#### TASK TO CARRY OUT
Nothing but the lines from the one containing "sum_TaskCount s = sum_TaskCount" through the end of the data should be output, each reproduced exactly.

START INFORMATION SHOWN

(* ===== verification/StoreFacts.v ===== *)
(** * Run summaries and scheduled batches in the store

    What [SaveRunSummary] leaves in the run, and that [CreateScheduledBatch]
    creates the work of a batch once. *)
From S2P Require Import Prelude Errors GoStrings GoTime GoJson External Domain MarketData CatchUp Incremental Ports Ingestion Service Fixtures IngestionFacts ManualTasks Database Statements Repository RepositoryFacts Lifecycle RepositoryFixtures History HistoryFacts.
Open Scope go_scope.

Section StoreFacts.
Context `{D : DecimalLib} `{T : TzLib} `{U : UUIDLib} `{P : !PgLib} {L : PgLaws P}.

(** ** Summaries *)
Lemma summary_status_short s : RuneCountInString (summary_status s) <= 16.
Proof. unfold summary_status. repeat (destruct (_ : bool); [vm_compute; discriminate |]). vm_compute. discriminate. Qed.

Lemma validateRunSummary_ok s : validateRunSummary s = Ok tt -> exists e,
  SummarizeRun (mkRunTaskSnapshot (sum_RunID s) (sum_PendingCount s) (sum_RunningCount s) (sum_RetryWaitCount s)
    (sum_SuccessCount s) (sum_FailedCount s) (sum_CanceledCount s) (sum_EarliestStartedAt s) (sum_LatestFinishedAt s)) = Ok e /\
  sum_TaskCount s = sum_TaskCount e /\ sum_Status s = sum_Status e.
Proof.
  unfold validateRunSummary. destruct (SummarizeRun _) as [e|e|]; try discriminate. destruct (_ || _) eqn:G; [discriminate |].
  intros _. split_guard G. exists e. split; [reflexivity |]. split; [by apply Z.eqb_eq, negb_false_iff | by apply String.eqb_eq, negb_false_iff].
Qed.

END INFORMATION SHOWN

#### WRITTEN SOLUTION
  sum_TaskCount s = sum_TaskCount e /\ sum_Status s = sum_Status e.
Proof.
  unfold validateRunSummary. destruct (SummarizeRun _) as [e|e|]; try discriminate. destruct (_ || _) eqn:G; [discriminate |].
  intros _. split_guard G. exists e. split; [reflexivity |]. split; [by apply Z.eqb_eq, negb_false_iff | by apply String.eqb_eq, negb_false_iff].
Qed.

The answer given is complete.